しかし、医師が<こころのケア>を担当するのであれば、それとは別の科学的バックグラウンドやベースを持っていなければならないと、私は考えています。それでは、その科学的バックグラウンドやベースとは何かということが問題になってきます。
私は上記の命題を考察するに際して、<こころ>を支えている基盤を考えることにしました。なぜならば、<こころのケア>を求めて相談に来られる方々は、等しく自分が悩まされている、あるいは気になっている諸問題を抱えておられるからです。
つまり、みずから気づいている、気づけている意識の世界の課題に焦点を当てていますが、その原因となっていることが多い潜在意識や無意識の世界には到底考えが及んでいません。実は、この辺りが<こころのケア>を有効なものとするための臨床的実践の鍵なのであります。
率直に申し上げて、私自身は<こころのケア>という言葉は好んで用いることはありません。また、心療内科の専門医、しかもそのエキスパートである指導医であることから、<こころのケア>の専門家として紹介されることがありますが、いつも違和感を覚えています。その淵源はどこに由来するのかというと、それは<こころ>の概念が自他の間において一致していないからだと考えています。
私が心療内科医として実践してきたのは<こころのケア>ではなく、<たましいのケア>です。このような表現をすると、さらに誤解が拡大してしまう懸念があるので、ここで改めて簡単に説明させていただきます。
私にとって、<こころのケア>は意識世界を対象にして人文科学的な理解で行うケア、これに対して<たましいのケア>とは無意識の世界にまで立ち返って可能な限り科学的な基礎に還元して理解していこうとするケアの在り方なのです。つまり、これは<身>の科学に基礎を置くということです。
心療内科は私の専門領域の重要な柱なのですが、この領域は一般の方だけでなく、医療従事者の間でさえ極めて紛らわしく、しばしば混同され誤解されています。

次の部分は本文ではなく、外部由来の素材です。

(** A record that is created is inserted as its local row. *)
Lemma create_outcome db d t ovr r renamed i s :
  entity t -> planned db t r (Create i renamed) ->
  (forall f target, (f, target) ∈ default [] (dict_get t INTERNAL_REFS) -> settled db d (ovr_of ovr r) f target (field r f)) ->
  (forall f target, (f, target) ∈ default [] (dict_get t INTERNAL_REFS) -> all_mapped (ids s) d target) ->
  grown db (tabs s) -> ids_present (ids s) (tabs s) ->
  (forall v, identity_under t r (Create i renamed) = Some v -> free_identity (tabs s) t v) ->
  outcome (fun x => exists values, stored t values = local_row (ids s) (ovr_of ovr r) t renamed r /\
             x = (next_id (tbl (tabs s) t), inserted t values (tabs s)))
    (values ← remap_held (ids s) (ovr_of ovr r) (default [] (dict_get t INTERNAL_REFS)) (without_id r);
     insert_row column_ok t (renamed_values renamed values) (tabs s)).
Proof.
  intros Ht Hp Hset Hall Hg Hpr Hfree.
  assert (forall f target v, (f, target) ∈ default [] (dict_get t INTERNAL_REFS) -> dict_get f r = Some v ->
    bindable (ids s) (ovr_of ovr r) f target v /\
    (bound_value (ids s) (ovr_of ovr r) f target v = JNull \/
     exists j, bound_value (ids s) (ovr_of ovr r) f target v = JInt j /\ present (tabs s) target j = true)) as Hb.
  { intros f target v Hin Hv. eapply settled_bound; [| done | by eapply Hall | done].
    specialize (Hset f target Hin). unfold field in Hset. by rewrite Hv in Hset. }
  destruct (remap_held_Ok (ids s) (ovr_of ovr r) (default [] (dict_get t INTERNAL_REFS)) (without_id r)) as (values & -> & Hv).
  { apply internal_nodup. }
  { intros f target v Hin Hv. eapply Hb; [done |]. rewrite dict_get_without_id in Hv; [done |]. by apply ref_plain in Hin as (_ & ? & _). }
  cbn [mbind result_bind]. pose proof (stored_local _ _ _ renamed _ _ Ht Hv) as E.
  eapply outcome_mono; [apply insert_outcome |]; rewrite ?E.
  - left. by eapply local_fresh_key.
  - rewrite entity_foreign_keys by done. apply forallb_forall. intros [f target] Hin%list_elem_of_In.
    destruct (ref_plain t f target Ht Hin) as (Hc & _ & Hs & Hu & _).
    unfold foreign_key_ok. cbn [fst snd]. rewrite field_local by done. unfold local_field.
    assert (source_field (ids s) (ovr_of ovr r) t r f = JNull \/ exists j, source_field (ids s) (ovr_of ovr r) t r f = JInt j /\
              present (tabs s) target j = true) as Hsf.
    { unfold source_field. rewrite (elem_dict_get f target), filled_plain by (done || apply internal_nodup || by apply column_default_null).
      destruct (dict_get f r) as [x |] eqn:Ex; [by eapply Hb | by left]. }
    assert (forall g v, renamed = Some (g, v) -> g <> f) as Hren.
    { intros g v ->. destruct Hp as [_ Hp]. congruence. }
    destruct renamed as [[g v] |]; [rewrite decide_False by by eapply Hren |];
      (destruct Hsf as [-> | (j & -> & Hj)]; [done | exact Hj]).
  - intros x ->. eauto.
Qed.

Lemma bind_bind {A B C} (r : result error A) (f : A -> result error B) (g : B -> result error C) :
  (r ≫= fun a => f a ≫= g) = (r ≫= f) ≫= g.
Proof. by destruct r. Qed.

(** The state after one record. *)
Definition matched_state (t : string) (r : row) (j : Z) (s : state) : state :=
  State (tabs s) (<[(t, source_id r) := j]> (ids s)) (n_created s) (n_matched s + 1).

Definition created_state (t : string) (r values : row) (s : state) : state :=
  State (inserted t values (tabs s)) (<[(t, source_id r) := next_id (tbl (tabs s) t)]> (ids s)) (n_created s + 1) (n_matched s).

Lemma ready_matched db d t ovr all r l i j ms s :
  ready db d t ovr all (r :: l) (MatchTo i j :: ms) s -> ready db d t ovr all l ms (matched_state t r j s).
Proof.
  intros [Ha Hp Hn Hs Ht Hg Hpr Hf Hd]. apply Forall2_cons in Ha as [_ Ha]. apply Forall2_cons in Hp as [[_ Hj] Hp].
  rewrite fmap_cons in Hn. apply NoDup_cons in Hn as [Hr Hn]. rewrite identities_cons in *. cbn [identity_under opt_list app] in *.
  split; try done.
  - intros r' f target Hr' Hin. apply Hs; [by constructor | done].
  - intros f target Hin. destruct (Ht f target Hin) as [Hne Hm]. split; [done |]. intros k Hk. cbn [matched_state ids].
    rewrite lookup_insert_ne by congruence. by apply Hm.
  - intros u k x. cbn [matched_state ids tabs]. intros [[[= <- <-] <-] | [_ Hx]]%lookup_insert_Some; [by eapply present_grown | by eapply Hpr].
Qed.

Lemma ready_created db d t ovr all r l i renamed ms s values :
  entity t -> stored t values = local_row (ids s) (ovr_of ovr r) t renamed r ->
  ready db d t ovr all (r :: l) (Create i renamed :: ms) s -> ready db d t ovr all l ms (created_state t r values s).
Proof.
  intros Hte E [Ha Hp Hn Hs Ht Hg Hpr Hf Hd]. apply Forall2_cons in Ha as [_ Ha]. apply Forall2_cons in Hp as [Hp1 Hp].
  rewrite fmap_cons in Hn. apply NoDup_cons in Hn as [Hr Hn]. rewrite identities_cons in *. apply NoDup_app in Hd as (_ & Hx & Hd).
  split; try done.
  - intros r' f target Hr' Hin. apply Hs; [by constructor | done].
  - intros f target Hin. destruct (Ht f target Hin) as [Hne Hm]. split; [done |]. intros k Hk. cbn [created_state ids].
    rewrite lookup_insert_ne by congruence. by apply Hm.
  - etransitivity; [exact Hg | apply inserted_grown].
  - intros u k x. cbn [created_state ids tabs]. intros [[[= <- <-] <-] | [_ Hk]]%lookup_insert_Some; [apply inserted_present |].
    eapply present_grown; [apply inserted_grown | by eapply Hpr].
  - intros v Hv. cbn [created_state tabs]. apply (free_inserted _ t (local_row (ids s) (ovr_of ovr r) t renamed r) None values); [done | |].
    + apply Hf, elem_of_app. by right.
    + intros f Hff Ef. rewrite (local_identity _ _ db t r renamed f i) in Ef by done.
      destruct (identity_under t r (Create i renamed)) as [w |] eqn:Ew; [| done]. injection Ef as ->.
      apply (Hx v); [simpl; constructor | done].
Qed.

Lemma loaded_step_matched t ovr r l i j ms s s' :
  source_id r ∉ source_id <$> l ->
  loaded t ovr l ms (matched_state t r j s) s' -> loaded t ovr (r :: l) (MatchTo i j :: ms) s s'.
Proof.
  intros Hr [(new & Er & En & Hm) Ho Hio Hk Hmap Hc Hma]. cbn [matched_state tabs ids n_created n_matched] in *. split; try done.
  - eauto.
  - intros u k Hu. rewrite Hio, lookup_insert_ne by congruence. done.
  - intros k Hin. rewrite fmap_cons in Hin. apply not_elem_of_cons in Hin as [Hne Hin]. rewrite Hk, lookup_insert_ne by congruence. done.
  - intros r' [-> | Hin]%elem_of_cons; [| by apply Hmap]. rewrite Hk, lookup_insert_eq by done. eauto.
  - rewrite Hma. unfold count_by; simpl. lia.
Qed.

Lemma loaded_step_created t ovr r l i renamed ms s s' values :
  (forall f target, (f, target) ∈ default [] (dict_get t INTERNAL_REFS) -> target <> t) ->
  stored t values = local_row (ids s) (ovr_of ovr r) t renamed r ->
  source_id r ∉ source_id <$> l ->
  loaded t ovr l ms (created_state t r values s) s' -> loaded t ovr (r :: l) (Create i renamed :: ms) s s'.
Proof.
  intros Hne E Hr [(new & Er & En & Hm) Ho Hio Hk Hmap Hc Hma]. cbn [created_state tabs ids n_created n_matched] in *.
  unfold inserted in Er, En, Ho. rewrite tbl_insert_eq in Er, En. cbn [rows next_id] in Er, En.
  assert (ids s' !! (t, source_id r) = Some (next_id (tbl (tabs s) t))) as Hi by by rewrite Hk, lookup_insert_eq.
  split; try done.
  - exists ((next_id (tbl (tabs s) t), stored t values) :: new). split_and!.
    + by rewrite Er, <- app_assoc.
    + rewrite fmap_cons, En. cbn [length fst]. rewrite (seqZ_cons (next_id (tbl (tabs s) t))) by lia. f_equal. f_equal; lia.
    + constructor; [| done]. split; [done |]. cbn [fst snd]. rewrite E. apply local_row_ext. intros f target k Hin.
      rewrite Hio, lookup_insert_ne by (specialize (Hne f target Hin); congruence). done.
  - intros u Hu. rewrite Ho by done. by rewrite tbl_insert_ne.
  - intros u k Hu. rewrite Hio, lookup_insert_ne by congruence. done.
  - intros k Hin. rewrite fmap_cons in Hin. apply not_elem_of_cons in Hin as [Hk' Hin]. rewrite Hk, lookup_insert_ne by congruence. done.
  - intros r' [-> | Hin]%elem_of_cons; [by rewrite Hi | by apply Hmap].
  - rewrite Hc. unfold count_by; simpl. lia.
Qed.

Lemma loaded_nil t ovr s : loaded t ovr [] [] s s.
Proof.
  split; try done; [| set_solver | unfold count_by; simpl; lia ..].
  exists []. rewrite app_nil_r. split_and!; [done | done | by apply Forall2_nil].
Qed.

Lemma apply_rows_outcome db d t ovr all l ms s :
  entity t -> ready db d t ovr all l ms s ->
  outcome (fun s' => loaded t ovr l ms s s' /\ grown db (tabs s') /\ ids_present (ids s') (tabs s'))
    (apply_rows column_ok int_of t all ovr l s).
Proof.
  intros Hte. revert ms s. induction l as [| r l IH]; intros ms s Hr.
  { pose proof (ready_actions _ _ _ _ _ _ _ _ Hr) as Ha. apply Forall2_nil_inv_l in Ha as ->.
    split_and!; [apply loaded_nil | apply Hr | apply Hr]. }
  destruct ms as [| m ms]; [by pose proof (ready_actions _ _ _ _ _ _ _ _ Hr) as Ha%Forall2_nil_inv_r |].
  pose proof Hr as [Ha Hp Hn Hs Ht Hg Hpr Hf Hd]. apply Forall2_cons in Ha as [Ea _]. apply Forall2_cons in Hp as [Hp _].
  rewrite fmap_cons in Hn. apply NoDup_cons in Hn as [Hnr _]. cbn [apply_rows]. rewrite Ea. destruct m as [i j | i renamed].
  - eapply outcome_mono; [apply (IH ms (matched_state t r j s)); by eapply ready_matched |].
    intros s' (Hl & ?). split; [by eapply loaded_step_matched | done].
  - rewrite bind_bind. eapply outcome_bind; [eapply (create_outcome db d t ovr r renamed i s) |]; try done.
    + intros f target Hin. apply Hs; [constructor | done].
    + intros f target Hin. by eapply Ht.
    + intros v Hv. apply Hf. rewrite identities_cons, Hv. apply elem_of_app. left. simpl. constructor.
    + intros x (values & E & ->). cbn [fst snd].
      eapply outcome_mono; [apply (IH ms (created_state t r values s)); by eapply ready_created |].
      intros s' (Hl & ?). split; [| done]. eapply loaded_step_created; try done. intros f target Hin. by eapply Ht.
Qed.

(** *** All types, in order *)

Fixpoint ordered_from (earlier order : list string) : bool :=
  match order with
  | [] => true
  | t :: order =>
      forallb (fun ft => bool_decide (ft.2 ∈ earlier)) (default [] (dict_get t INTERNAL_REFS)) && ordered_from (earlier ++ [t]) order
  end.

Lemma action_of_planned ms m : NoDup (source_of <$> ms) -> m ∈ ms -> action_of ms (source_of m) = Some m.
Proof.
  intros Hn Hm. unfold action_of. destruct (List.find _ (rev ms)) as [m' |] eqn:E.
  - apply find_some in E as [Hin%in_rev%list_elem_of_In Es%Z.eqb_eq]. f_equal.
    apply list_elem_of_lookup in Hin as [i Hi], Hm as [j Hj].
    assert (i = j) as -> by (eapply (NoDup_lookup _ i j (source_of m) Hn); rewrite list_lookup_fmap; [by rewrite Hi; simpl; rewrite Es | by rewrite Hj]).
    congruence.
  - eapply find_none in E; [| by apply in_rev; rewrite rev_involutive; apply list_elem_of_In]. by apply Z.eqb_neq in E.
Qed.

Lemma planned_sources db t l ms : Forall2 (planned db t) l ms -> source_of <$> ms = source_id <$> l.
Proof. induction 1 as [| r m l ms [E _] _ IH]; [done |]. by rewrite !fmap_cons, E, IH. Qed.

Lemma planned_actions db t l ms :
  Forall2 (planned db t) l ms -> NoDup (source_id <$> l) -> Forall2 (fun r m => action_of ms (source_id r) = Some m) l ms.
Proof.
  intros Hp Hn. pose proof (planned_sources _ _ _ _ Hp) as E. rewrite <- E in Hn.
  assert (forall m, m ∈ ms -> action_of ms (source_of m) = Some m) as Ha by by (intros; apply action_of_planned).
  clear Hn E. revert Ha. generalize (action_of ms) as f. intros f. induction Hp as [| r m l ms [E _] _ IH]; intros Ha; [constructor |].
  constructor; [rewrite <- E; apply Ha; constructor |]. apply IH. intros m' Hm'. apply Ha. by constructor.
Qed.

(** The records of type [t] are in [db']. *)
Definition imported (p : plan) (d : inventory) (db db' : tables) (m : id_map) (t : string) : Prop :=
  exists new, rows (tbl db' t) = rows (tbl db t) ++ new /\
    new.*1 = seqZ (next_id (tbl db t)) (Z.of_nat (length new)) /\
    Forall2 (made m t (default [] (dict_get t (ref_overrides p))))
      (created_rows (default [] (dict_get t (entities d))) (default [] (dict_get t (mappings p)))) new.

(** The counts the preview announced for type [t]. *)
Definition announced (p : plan) (t : string) : Z * Z :=
  (default 0 (dict_get t (creates p)), default 0 (dict_get t (matches p))).

Lemma made_ext m m' t ovr c n :
  (forall u i, u = t \/ (exists f, (f, u) ∈ default [] (dict_get t INTERNAL_REFS)) -> m !! (u, i) = m' !! (u, i)) ->
  made m t ovr c n -> made m' t ovr c n.
Proof.
  intros H [H1 H2]. split; [by rewrite <- H by by left |]. rewrite H2. apply local_row_ext. intros f target i Hin. apply H. eauto.
Qed.

Lemma apply_type_outcome p d db dbk m t (earlier : list string) :
  sound repr_of db d p -> well_formed d -> entity t ->
  (forall f target, (f, target) ∈ default [] (dict_get t INTERNAL_REFS) -> target ∈ earlier) -> t ∉ earlier ->
  (forall u, u ∈ earlier -> all_mapped m d u) -> tbl dbk t = tbl db t -> grown db dbk -> ids_present m dbk ->
  outcome (fun s => loaded t (default [] (dict_get t (ref_overrides p))) (default [] (dict_get t (entities d)))
                      (default [] (dict_get t (mappings p))) (State dbk m 0 0) s /\
             grown db (tabs s) /\ ids_present (ids s) (tabs s) /\ (n_created s, n_matched s) = announced p t)
    (apply_type column_ok int_of p d t dbk m).
Proof.
  intros Hs Hw Hte Hrefs Ht Hall Htb Hg Hpr. unfold apply_type, announced.
  destruct (dict_get t (entities d)) as [l |] eqn:El; cbn [default].
  2: { destruct (sound_absent _ _ _ _ Hs t El) as (-> & -> & ->). split_and!; [apply loaded_nil | done ..]. }
  destruct (sound_types _ _ _ _ Hs t l El) as (ms & -> & Hp & Hf & Hd & -> & ->). cbn [default].
  destruct l as [| r l]; [apply Forall2_nil_inv_l in Hp as ->; split_and!; [apply loaded_nil | done ..] |].
  set (l' := r :: l) in *.
  eapply outcome_mono; [apply (apply_rows_outcome db d t _ ms l' ms (State dbk m 0 0)); [done |] |].
  - destruct (wf_identified _ Hw t l') as [_ Hn]; [by apply dict_get_elem |]. split; try done.
    + by eapply planned_actions.
    + intros r' f target Hr' Hin. unfold ovr_of.
      destruct (dict_get t INTERNAL_REFS) as [refs |] eqn:Er; [| by apply elem_of_nil in Hin].
      by apply (sound_internal _ _ _ _ Hs t refs l').
    + intros f target Hin. specialize (Hrefs f target Hin). split; [by intros -> | by apply Hall].
    + intros v Hv. rewrite Forall_forall in Hf. specialize (Hf v Hv). intros f Hff. specialize (Hf f Hff).
      unfold holders in *. cbn [tabs]. by rewrite Htb.
  - intros s (Hl & Hg' & Hp'). split_and!; [done | done | done |].
    rewrite (loaded_created _ _ _ _ _ _ Hl), (loaded_matched _ _ _ _ _ _ Hl). done.
Qed.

とくに混同されやすいのは精神神経科や神経内科(脳神経内科)です。
そして、機会があるごとに、それらの違いや区別について私は根気強く繰り返して説明してきましたが、最近に至っては、そのような試みは徒労に終わるだけで実益がないことに気が付きました。
そのように考えるようになったのは、心療内科の位置づけが精神神経科領域と脳神経内科領域の両方に及んでいること、むしろそのことが心療内科医の強みでさえあることを改めて認識したからにほかなりません。
私は、<こころのケア>を求めて来院される方を素直に受け入れつつ、心療内科医として<たましいのケア>を提供していますが、こうしたアプローチが奏功しているからです。
そもそも人体の脳神経系の解剖(構造)と生理(機能)の理解が無ければ医師としての科学的なアプローチはできないのですが、少なくとも医師であるからには脳神経系は意識世界と無意識世界の両方の世界に対して構造的基礎を与えていることを忘れてはならないと考えています。
最後に、アレルギー・膠原病学の領域は、免疫学を基礎としているため、感染症学にも通底しているのですが、そもそも、免疫作用とは「自己と非自己とを認識する作用」です。私たちの体内に存在するあらゆる物質が、自己に属する者なのか、異物(非自己)なのかを絶えず監視しているのが免疫の働きなのです。
つまり脳神経系だけが認識作用を独占しているのではなく、免疫細胞も原初的な認識・識別能力を持っているということになります。私たちは、そうした免疫細胞の認識を直接知覚することはできませんが、別の表現をするならば、これらの免疫の働きを無意識のこころ、これを<たましい>の働き、と私は呼んでいるのです。
次週から、約半年の間、木曜日のこのコラムは神経病学、アレルギー・膠原病学、感染症学をテーマとして取り上げていきたいと思います。